Lors de la 19e étape ses efforts sont enfin récompensés. Il place une attaque « (in)opportune (?)» et controversée, alors que le maillot jaune déplore un incident mécanique, et obtient, rageur, un succès au goût de maigre compensation. Réaction du chef de file du Team-SKY ? Un laconique « son geste n’était pas sportif », auquel le Sicilien oppose un non moins concis « J’ai fait ma course ». Le torchon brûle entre les deux hommes… mais à feu doux, tant ils ne boxent pas dans la même cour sur cette course. Leur débat houleux (lors de la cérémonie protocolaire) fait appel à l’honneur et à l’éthique. Il ne concerne pas le dénouement de l’épreuve. 

Que la promenade de santé du TDF-cuvée 2014 paraît loin pour Nibali, dont ce sursaut décrié souligne tout de même le caractère et l’inébranlable fierté de fuoriclasse.

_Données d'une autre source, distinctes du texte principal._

(* ===== verification/FoundationWiring.v ===== *)
(** * The foundation on in-memory components

    tests/foundation wires the coordinator to the fact store of
    fakes/fact_store.go and the components of fakes/components.go, with one
    clock.  Here the wiring is a function that answers every call of the
    coordinator, so whole histories are evaluated. *)

From stdpp Require Import gmap.
From S2P Require Import Prelude GoStd Errors Identity State Aggregate Fence RunFact Continuity IdentityLease Activation Recovery FactStore LeaseStore RunRegistry Assembly Sha256 Json EffectContract Interaction ComponentPorts Coordinator CoordinatorSafety CoordinatorStore FakeComponents.

(** ** The wiring *)

Record World := {
  w_store : FactStore;
  w_registry : ComponentRegistry;
  w_execution : FakeExecution;
  w_environment : FakeEnvironment;
  w_evidence : FakeEvidence;
  w_participants : list FakeCheckpointParticipant;
}.

Definition set_w_store (s : FactStore) (w : World) : World :=
  {| w_store := s; w_registry := w_registry w; w_execution := w_execution w; w_environment := w_environment w;
     w_evidence := w_evidence w; w_participants := w_participants w |}.
Definition set_w_execution (f : FakeExecution) (w : World) : World :=
  {| w_store := w_store w; w_registry := w_registry w; w_execution := f; w_environment := w_environment w;
     w_evidence := w_evidence w; w_participants := w_participants w |}.
Definition set_w_environment (f : FakeEnvironment) (w : World) : World :=
  {| w_store := w_store w; w_registry := w_registry w; w_execution := w_execution w; w_environment := f;
     w_evidence := w_evidence w; w_participants := w_participants w |}.
Definition set_w_evidence (f : FakeEvidence) (w : World) : World :=
  {| w_store := w_store w; w_registry := w_registry w; w_execution := w_execution w;
     w_environment := w_environment w; w_evidence := f; w_participants := w_participants w |}.
Definition set_w_participants (l : list FakeCheckpointParticipant) (w : World) : World :=
  {| w_store := w_store w; w_registry := w_registry w; w_execution := w_execution w;
     w_environment := w_environment w; w_evidence := w_evidence w; w_participants := l |}.

(** A method of one of the parts. *)
Definition within {P A} (get : World -> P) (set : P -> World -> World) (m : ST P error A) (w : World)
    : World * result A :=
  let '(p, o) := m (get w) in (set p w, o).

(** A participant's method; its handle is its place.  A handle without a
    participant is the nil interface. *)
Definition with_participant {A} (i : N) (m : ST FakeCheckpointParticipant error A) (w : World)
    : World * result A :=
  match w_participants w !! N.to_nat i with
  | None => (w, Err GoPanic)
  | Some p => let '(p', o) := m p in (set_w_participants (<[N.to_nat i := p']> (w_participants w)) w, o)
  end.

(** The adapters' handles: 1 the execution, 2 the environment, 3 the evidence,
    from 4 the participants. *)
Definition describe_in (w : World) : Describe := fun adapter _ =>
  match adapter with
  | 1%N => Execution_Describe (w_execution w)
  | 2%N => Environment_Describe (w_environment w)
  | 3%N => Evidence_Describe (w_evidence w)
  | _ => match w_participants w !! (N.to_nat adapter - 4) with
         | Some p => Participant_Describe p
         | None => Err GoPanic
         end
  end.

Section handle.
Context (range : Range) (now : Time).

Definition handle (c : PortCall) (w : World) : World * Reply c :=
  match c return World * Reply c with
  | c_Now => (w, now)
  | c_Resolve plan t => (w, Registry_Resolve range (describe_in w) CtxLive (w_registry w) plan t)
  | c_CreateAttempt a => within w_store set_w_store (CreateActivationAttempt CtxLive a now) w
  | c_InspectAttempt id => within w_store set_w_store (InspectActivationAttempt CtxLive id) w
  | c_CompareAndSwap a t => within w_store set_w_store (CompareAndSwapActivation CtxLive a t now) w
  | c_CommitActivation q => within w_store set_w_store (CommitActivation CtxLive q now) w
  | c_ReserveLease q => within w_store set_w_store (ReserveIdentityLease CtxLive q now) w
  | c_RevokeLease q => within w_store set_w_store (RevokeIdentityLease CtxLive q now) w
  | c_ReleaseLease q => within w_store set_w_store (ReleaseIdentityLease CtxLive q now) w
  | c_Preflight q => within w_execution set_w_execution (Execution_Preflight q now) w
  | c_Open q => within w_execution set_w_execution (Execution_Open q now) w
  | c_InspectExecution q => within w_execution set_w_execution (Execution_Inspect q now) w
  | c_Close q => within w_execution set_w_execution (Execution_Close q now now) w
  | c_Allocate q => within w_environment set_w_environment (Environment_Allocate q now now) w
  | c_ActivateSandbox q => within w_environment set_w_environment (Environment_Activate q now now) w
  | c_InspectSandbox l => within w_environment set_w_environment (Environment_Inspect l now) w
  | c_FenceSandbox q => within w_environment set_w_environment (Environment_Fence q now) w
  | c_ReleaseSandbox q => within w_environment set_w_environment (Environment_Release q now now) w
  | c_AppendIntent q => within w_evidence set_w_evidence (Evidence_AppendIntent q now) w
  | c_ReadEvidence ref => (w, Evidence_Read ref (w_evidence w))
  | c_DescribeParticipant i =>
      (w, match w_participants w !! N.to_nat i with Some p => Participant_Describe p | None => Err GoPanic end)
  | c_PrepareCheckpoint i q => with_participant i (PrepareCheckpoint q now) w
  | c_CommitCheckpoint i q => with_participant i (CommitCheckpoint q now) w
  | c_AbortCheckpoint i q => with_participant i (AbortCheckpoint q now) w
  | c_RestoreCheckpoint i q =>
      (w, match w_participants w !! N.to_nat i with Some p => RestoreCheckpoint q now p | None => Err GoPanic end)
  end.

(** The environment of the wiring: exactly what [handle] does. *)
Definition wired (w : World) (c : PortCall) (r : Reply c) (w' : World) : Prop := handle c w = (w', r).

Lemma wired_handle c w : wired w c (handle c w).2 (handle c w).1.
Proof. unfold wired. by destruct (handle c w). Qed.

Lemma within_store {A} (m : ST FactStore error A) w r w' (id : string) :
  within w_store set_w_store m w = (w', r) -> store_call id m (w_store w) r (w_store w').
Proof.
  unfold within. destruct (m (w_store w)) as [s o] eqn:E. intros [= <- <-].
  exists (w_store w), s, o. repeat split; try done; try apply rtc_refl. by left.
Qed.

(** The wiring is one of the environments of the fact store. *)
Lemma wired_store id w c r w' : wired w c r w' -> store_answers id (w_store w) c r (w_store w').
Proof.
  assert (forall {P A} (get : World -> P) set (m : ST P error A),
    (forall p v, w_store (set p v) = w_store v) -> forall o, within get set m w = (w', o) ->
    others id (w_store w) (w_store w')) as Hin.
  { intros P A get set m Hs o. unfold within. destruct (m (get w)). intros [= <- <-]. rewrite Hs. apply others_refl. }
  assert (forall {A} i (m : ST FakeCheckpointParticipant error A) o, with_participant i m w = (w', o) ->
    others id (w_store w) (w_store w')) as Hpart.
  { intros A i m o. unfold with_participant. destruct (_ !! _) as [p |]; [destruct (m p) |]; intros [= <- <-]; apply others_refl. }
  unfold wired. destruct c; cbn; intros H;
    try solve [eexists; eexists; by eapply within_store | eexists; by eapply within_store
              | injection H as <- <-; apply others_refl | eapply Hin; [| exact H]; done | by eapply Hpart].
Qed.
End handle.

Tour d’Espagne : par la petite porte

« On espère le voir participer à la Vuelta cette saison pour qu’il remporte un Grand Tour. » en ces mots, et ce avant même la fin du Tour, Vinokourov n’avait pas manqué d’envoyer un message à son leader : il est grand temps que ta saison soit à la hauteur de ton pedigree. Confronté à tant de sollicitude (sic), dans la foulée de sa fin de Grande Boucle revancharde, le Squale repart en croisade sur le sol ibérique.

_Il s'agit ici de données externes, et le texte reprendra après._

(** A checkpoint without an ID: nothing checks the request before the participant
    has committed, so the caller gets an error and no set. *)
Definition fx_checkpoint_unnamed : CheckpointRequest :=
  {| ckq_ID := ""; ckq_Epoch := ckq_Epoch fx_checkpoint_request; ckq_BarrierID := ckq_BarrierID fx_checkpoint_request;
     ckq_Effects := ckq_Effects fx_checkpoint_request; ckq_EventWatermark := ckq_EventWatermark fx_checkpoint_request |}.
Definition fx_refused : (option CheckpointSet * option error) * World * list (event Reply) :=
  fx_run (Checkpoint fx_checkpoint_unnamed (fx_coordinator [fx_binding]) (Some fx_running)) fx_active.
Definition commits (e : event Reply) : bool :=
  match e with Event (c_CommitCheckpoint _ _) (Ok r) => bool_decide (cpr_State r = CheckpointParticipantCommitted) | _ => false end.

Example fx_refused_after_commit :
  fx_refused.1.1 = (None, Some (NewError ErrorInvalidArgument ReasonCheckpointInconsistent)) /\ existsb commits fx_refused.2 = true.
Proof. split; fx_computed. Qed.

Definition fx_restored : result RestoreResult * World * list (event Reply) :=
  fx_run (Coordinator_Restore (fx_coordinator [fx_binding]) (fx_restore_request fx_set)) fx_active.
Definition fx_restore_result : RestoreResult :=
  Eval vm_compute in got fx_restored.1.1 ltac:(vm_cast_no_check (eq_refl true)).
Lemma wpg_credentials (read : CredentialLeaseRefV2 -> Gw CredentialLeaseFactV2) (P : CredentialLeaseRefV2 -> CredentialLeaseFactV2 -> Prop)
    expected (Q : list CredentialLeaseFactV2 -> list gw_event -> Prop) w tr :
  (forall e (R : CredentialLeaseFactV2 -> list gw_event -> Prop) w tr, only_reads tr ->
     (forall f, P e f -> R f (tr ++ [Event (g_InspectCredentialLease (cl_Ref e)) (Ok f)])) -> wpg (read e) R w tr) ->
  only_reads tr ->
  (forall facts, Forall2 P expected facts -> Q facts (tr ++ credential_reads expected facts)) ->
  wpg (read_credentials read expected) Q w tr.
Proof.
  intros Hread. revert Q w tr. induction expected as [| e es IH]; intros Q w tr Ht Hq; cbn [read_credentials].
  - specialize (Hq [] ltac:(constructor)). cbn in Hq. by rewrite app_nil_r in Hq.
  - apply wpg_bind, Hread; [done |]. intros f Hf w'. apply wpg_bind, IH; [by apply only_reads_snoc |].
    intros facts Hfs w''. cbn. specialize (Hq (f :: facts) ltac:(by constructor)). cbn in Hq.
    by rewrite <- app_assoc.
Qed.
End wpg.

Après une entrée en matière « semi-banalisée » (sur un parcours jugé dangereux et face à la polémique qui enflait, les organisateurs ayant décidé de ne pas comptabiliser les temps du chrono par équipes, au classement général), le Tour d’Espagne offre immédiatement une première passe d’armes entre les candidats à la victoire finale. L’arrivée à Caminito del Rey se situe en effet au sommet d’une bosse de 3.3 km à 8.5% (sorte de long repecho). Avant même le début des hostilités, Nibali fait preuve de malchance (même si son placement peut être remis en cause) en étant retardé par une chute collective. Son retour express étonne, voire impressionne (bien qu’il ne termine que 31e à 1min28). Comment est-ce possible de renouer le contact si rapidement avec un peloton lancé à vive allure ? La réponse tombe : l’Italien s’est accroché à la voiture de l’un de ses directeurs sportifs pour prendre de la vitesse et reprendre sa place aux avant-postes. Il est exclu, tout comme Alexandre Shefer (qui conduisait le véhicule en question).

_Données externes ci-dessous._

(** C8 at the input where the code departs from it: "constructor" is not
    a key of the table, yet [isTargetAllowed] does not return false for
    it: the lookup finds the inherited [Object.prototype.constructor] and
    the call of [includes] on it throws.  In the route a file of that
    content type passes the unsupported-type check and is answered 500
    instead of 400. *)
Theorem isTargetAllowed_inherited_name :
  own "constructor" CONVERSION_MAP = None
  /\ isTargetAllowed "constructor" (JStr "pdf")
     = Throw (TypeError "allowed.includes is not a function")
  /\ isTargetAllowed "constructor" (JStr "pdf") <> Return false
  /\ exists tr resp,
       run (post_convert (config (Some "key")) (upload_request oddly_typed "pdf"))
         converting_world = (tr, Return resp)
       /\ statusCode resp = 500%Z
       /\ prop (body resp) "error" = JStr "Unexpected server error.".
Proof.
  split; [reflexivity|]. split; [reflexivity|]. split; [discriminate|].
  do 2 eexists. repeat split.
Qed.

Lemma table_targets_lowercase mime allowed t :
  own mime CONVERSION_MAP = Some allowed -> In t allowed -> toLowerCase t = t.
Proof.
  unfold CONVERSION_MAP. cbn [own]. intros Hown Hin.
  repeat match type of Hown with
         | (if ?c then _ else _) = _ => destruct c
         end;
    try discriminate; injection Hown as <-; cbn [In] in Hin;
    repeat (destruct Hin as [<-|Hin]; [reflexivity|]); contradiction.
Qed.

Lemma existsb_eqb_in (t : string) (l : list string) :
  In t l -> existsb (String.eqb t) l = true.
Proof.
  intros H. apply existsb_exists. exists t. split; [assumption|apply String.eqb_refl].
Qed.

(** C9. For every content type of the table and every target of its
    entry, [isTargetAllowed] returns true for every spelling of the target
    that differs from it by letter case only. *)
Theorem isTargetAllowed_ignores_case (mime : string) (allowed : list string)
    (t s : string) :
  own mime CONVERSION_MAP = Some allowed ->
  In t allowed ->
  toLowerCase s = toLowerCase t ->
  isTargetAllowed mime (JStr s) = Return true.
Proof.
  intros Hown Hin Hcase.
  rewrite (table_targets_lowercase _ _ _ Hown Hin) in Hcase.
  unfold isTargetAllowed, CONVERSION_MAP_get. rewrite Hown.
  assert (Hs : ToString (or_else (JStr s) (JStr "")) = s).
  { unfold or_else. cbn [truthy]. destruct (s =? "")%string eqn:He; cbn [negb ToString].
    - apply String.eqb_eq in He. now subst s.
    - reflexivity. }
  rewrite Hs, Hcase, (existsb_eqb_in _ _ Hin). reflexivity.
Qed.

Lemma isTargetAllowed_ignores_case_witness :
  isTargetAllowed "image/png" (JStr "PDF") = Return true
  /\ isTargetAllowed "image/png" (JStr "pdf") = Return true
  /\ isTargetAllowed "application/pdf" (JStr "DocX") = Return true.
Proof.
  split; [|split].
  - apply (isTargetAllowed_ignores_case "image/png" ["jpg"; "webp"; "pdf"; "png"] "pdf" "PDF");
      [reflexivity|cbn; tauto|reflexivity].
  - apply (isTargetAllowed_ignores_case "image/png" ["jpg"; "webp"; "pdf"; "png"] "pdf" "pdf");
      [reflexivity|cbn; tauto|reflexivity].
  - apply (isTargetAllowed_ignores_case "application/pdf" ["docx"; "png"] "docx" "DocX");
      [reflexivity|cbn; tauto|reflexivity].
Defined.

(** C10. In the remote-URL polling loop, when one status fetch shows both
    a finished export task with an output file and the job status "error",
    the handler returns the success result built from that file. *)
Theorem finished_export_beats_error_status (env_key : option string) (event : Event)
    (w : World) (apiKey : string) (jobId parsed : JsVal) (k : nat) (d file : JsVal) :
  Created env_key event w apiKey jobId parsed ->
  k < 40 ->
  (forall j, j < k -> pending (fetch_reply w jobId apiKey j)) ->
  fetch_reply w jobId apiKey k = Ok d ->
  shows_file d file ->
  job_failed d = true ->
  snd (run (handler env_key event) w) =
  Return {| statusCode := 200; body := success_body file |}.
Proof.
  intros Hc Hk Hpend Hr Hfile _.
  now rewrite (handler_finds_file _ _ _ _ _ _ _ _ _ Hc Hk Hpend Hr Hfile).
Qed.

http://video.eurosport.fr/cyclisme/tour-d-espagne/2015/video-vincenzo-nibali-exclu-de-la-vuelta-pour-s-etre-accroche-a-sa-voiture_vid385054/video.shtml

Le Tour d’Espagne en prend pour son grade, perdant l’une de ses têtes d’affiche, mais le retrait du coureur est indiscutable : « Nous acceptons la décision (du jury technique) pour éviter tout précédent » déclare Javier Guillen (directeur général de la Vuelta).

Par cet acte de tricherie manifeste, Nibali (souvent cité comme le symbole du « cyclisme propre », malgré son appartenance à une formation qui a plusieurs fois sombré dans les affres du dopage) écorne son image immaculée. 

Pour ne rien arranger, il cherche (sans succès) à recourir rapidement, demandant à prendre part au Grand Prix Ouest-France de Plouay (30/08) alors que le Tour d’Espagne est encore en cours (22/08-13/09). Le règlement UCI est clair, suite à un abandon, l’obtention d’une dérogation permettant de participer à une autre épreuve est envisageable. Suite à une mise hors-course, elle ne l’est pas (2). Le Requin de Messine ne peut que prendre son mal en patience.

Tour de Lombardie : dans l’Histoire

À nouveau libre de faire parler son pédalier, Nibali est animé par un seul but : remporter la Classique des feuilles mortes, Monument du cyclisme. Pour ce faire il participe à un quadriptyque de semi-classiques italiennes (16-20 septembre), franchissant la ligne en vainqueur lors de la Coppa Bernocchi et terminant également dans le « Top 5 » des trois autres épreuves disputées, puis aux Championnats du Monde sur route (42e), avant de s’imposer lors des Trois Vallées Varésines (30/09). Quatre jours plus tard, le point d’orgue de sa quête de rachat se dresse devant lui.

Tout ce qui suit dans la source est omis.